Common mistakes to avoid
- Eating at BMR instead of TDEE. BMR does not account for any activity. Using it as your daily calorie target is too aggressive a deficit for most people.
- Overestimating activity level. Choosing "very active" when your lifestyle is moderately active inflates your calorie target and can stall fat loss.
- Assuming BMR is fixed. BMR shifts with changes in body weight and composition. Recalculate every 10–15 lb of weight change or every few months to keep targets accurate.
- Ignoring lean mass. BMR formulas use total body weight, not lean mass. If you lose significant muscle alongside fat, your actual resting burn will drop more than the formula predicts.
The formula
Men: BMR = 10 × weight(kg) + 6.25 × height(cm) − 5 × age + 5
Women: BMR = 10 × weight(kg) + 6.25 × height(cm) − 5 × age − 161
TDEE = BMR × activity factor
Results are estimates for general informational purposes, not medical advice. Consult a registered dietitian or physician for individualized nutrition guidance.
How we calculate this
BMR is estimated with the Mifflin–St Jeor equation: 10×kg + 6.25×cm − 5×age + 5 for men, and the same minus 161 for women. Estimates only; not medical advice.
Sources
Frequently asked questions
What is BMR?
Basal Metabolic Rate is the number of calories your body burns at complete rest to sustain essential functions — breathing, circulation, temperature regulation, and cell repair. It typically accounts for 60–70% of your total daily calorie expenditure.
How is BMR calculated?
This calculator uses the Mifflin–St Jeor equation, which research has found to be among the most accurate for most adults. For men: 10×kg + 6.25×cm − 5×age + 5. For women: the same formula minus 161. The result is your resting calorie burn in calories per day.
What is the difference between BMR and TDEE?
BMR is the calories your body needs at complete rest.

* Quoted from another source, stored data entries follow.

(** X20: deleting by id removes the messages that carry that id and no
    other: a message stays exactly when its id is another one or it has none
    (a message made in the browser and not yet reloaded cannot be removed);
    the order of those that stay is kept, and deleting again changes
    nothing. *)
Theorem deleted_keeps_others (messageId : string) (prev : list PromptChat.Message) :
  (forall m, In m (PromptChat.deleted messageId prev)
             <-> In m prev /\ PromptChat.id m <> Some messageId)
  /\ PromptChat.deleted messageId (PromptChat.deleted messageId prev)
     = PromptChat.deleted messageId prev
  /\ (forall before after,
         prev = (before ++ after)%list ->
         PromptChat.deleted messageId prev
         = (PromptChat.deleted messageId before ++ PromptChat.deleted messageId after)%list).
Proof.
  assert (forall m, PromptChat.other_id messageId m = true <-> PromptChat.id m <> Some messageId)
    as Hother.
  { intros m. unfold PromptChat.other_id, JsString.eqb. destruct (PromptChat.id m) as [i|].
    - destruct (String.eqb_spec i messageId); simpl; split; congruence.
    - split; [discriminate | reflexivity]. }
  unfold PromptChat.deleted. split; [|split].
  - intros m. now rewrite List.filter_In, Hother.
  - induction prev as [|m prev IH]; simpl; [reflexivity|].
    destruct (PromptChat.other_id messageId m) eqn:E; simpl; [rewrite E; f_equal|]; exact IH.
  - intros before after ->. apply List.filter_app.
Qed.

(** ** Payload validator: uploads and addresses *)

Lemma files_clean (formData : FormData) :
  (forall key value, In (key, value) formData -> value = FormFile) -> fields_clean formData.
Proof.
  intros Hfiles key value Hin. specialize (Hfiles _ _ Hin). discriminate.
Qed.

Section Uploads.

Context {W : Type} `{Platform W}.
Variable next : Handler W.

(** X21: file entries of a form are counted but not inspected: a form that
    holds files only goes on to [next] when it has at most 10 entries and is
    answered 400 when it has more. *)
Theorem withSecurityChecks_files (request : NextRequest) (w w1 : W) (formData : FormData) :
  signin_post request ->
  JsString.includes (content_type request) "application/json" = false ->
  JsString.includes (content_type request) "application/x-www-form-urlencoded" = true
  \/ JsString.includes (content_type request) "multipart/form-data" = true ->
  number_gt (declared_length request) 500000 = false ->
  request_formData request w = (Fulfilled formData, w1) ->
  (forall key value, In (key, value) formData -> value = FormFile) ->
  (Z.of_nat (List.length formData) <= 10 ->
   withSecurityChecks next request w = next request w1)
  /\ (10 < Z.of_nat (List.length formData) ->
      withSecurityChecks next request w = (rejected 400 "Invalid form data", w1)).
Proof.
  intros Hpost Hjson Hform Hdecl Hread Hfiles.
  rewrite (withSecurityChecks_form next _ _ _ _ Hpost Hjson Hform Hdecl Hread). split.
  - intros Hfew.
    now rewrite (proj2 (check_form_clean formData) (conj Hfew (files_clean _ Hfiles))).
  - intros Hmany. destruct (check_form formData) eqn:E; [|reflexivity].
    apply check_form_clean in E as [Hfew _]. lia.
Qed.

End Uploads.

Lemma withSecurityChecks_files_witness :
  withSecurityChecks Double.ok (Double.post "multipart/form-data; boundary=x" [])
    (Double.form_world [("avatar", FormFile); ("resume", FormFile)])
  = Double.ok (Double.post "multipart/form-data; boundary=x" [])
      (Double.record "formData" (Double.form_world [("avatar", FormFile); ("resume", FormFile)]))
  /\ withSecurityChecks Double.ok (Double.post "multipart/form-data; boundary=x" [])
       (Double.form_world (List.repeat ("file", FormFile) 11))
     = (rejected 400 "Invalid form data",
        Double.record "formData" (Double.form_world (List.repeat ("file", FormFile) 11))).
Proof.
  pose proof (fun fields Hfiles =>
                withSecurityChecks_files Double.ok
                  (Double.post "multipart/form-data; boundary=x" [])
                  (Double.form_world fields) (Double.record "formData" (Double.form_world fields))
                  fields ltac:(run) ltac:(run) ltac:(right; run) ltac:(run) ltac:(run) Hfiles)
    as Hat.
  split.
  - apply (Hat [("avatar", FormFile); ("resume", FormFile)]).
    + intros key value [E | [E | []]]; now injection E as _ <-.
    + simpl. lia.
  - apply (Hat (List.repeat ("file", FormFile) 11)).
    + intros key value Hin. apply List.repeat_spec in Hin. now injection Hin as _ ->.
    + simpl. lia.
Defined.

(** X22: the pattern the validator tests an email against accepts exactly
    the strings [local@domain.tld] whose three parts are not empty and hold
    neither white space nor [@]; the domain and the last part may themselves
    hold dots. *)
Theorem emailRegex_accepts (email : string) :
  Regex.test emailRegex email = true
  <-> exists l d t,
      email = (l ++ "@" ++ d ++ "." ++ t)%string
      /\ (l <> "" /\ all_units not_space_or_at l = true)
      /\ (d <> "" /\ all_units not_space_or_at d = true)
      /\ (t <> "" /\ all_units not_space_or_at t = true).
Proof. exact (emailRegex_shape email). Qed.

TDEE (Total Daily Energy Expenditure) is your BMR multiplied by an activity factor that accounts for daily movement and exercise. TDEE is always higher than BMR and represents your actual daily calorie burn.
How do I use my BMR to set a calorie goal?
BMR alone is rarely the right target — almost everyone burns more than BMR through daily life. Use your TDEE (BMR × activity factor) as your maintenance level, then eat below it to lose weight or above it to gain. Our calorie and TDEE calculators make this step easy.
Does BMR change over time?
Yes. BMR decreases with age and with loss of muscle mass, because muscle tissue burns more calories at rest than fat tissue does. Regular resistance training helps preserve lean mass and keep BMR from declining as quickly as it otherwise would.
Is the Mifflin–St Jeor equation accurate for everyone?
It is accurate within roughly 10% for most healthy adults, but it can be less precise for very lean, very muscular, or very obese individuals. People with thyroid disorders or other metabolic conditions may also see bigger deviations. Treat the result as a reliable estimate, not a precise measurement.
What is the Harris–Benedict equation and how does it compare?
Harris–Benedict (1919, revised 1984) is an older BMR formula that tends to overestimate calorie needs by about 5% compared to Mifflin–St Jeor. Most nutrition professionals and dietitians now prefer Mifflin–St Jeor because a 2005 comparison found it to be more accurate for a broader population.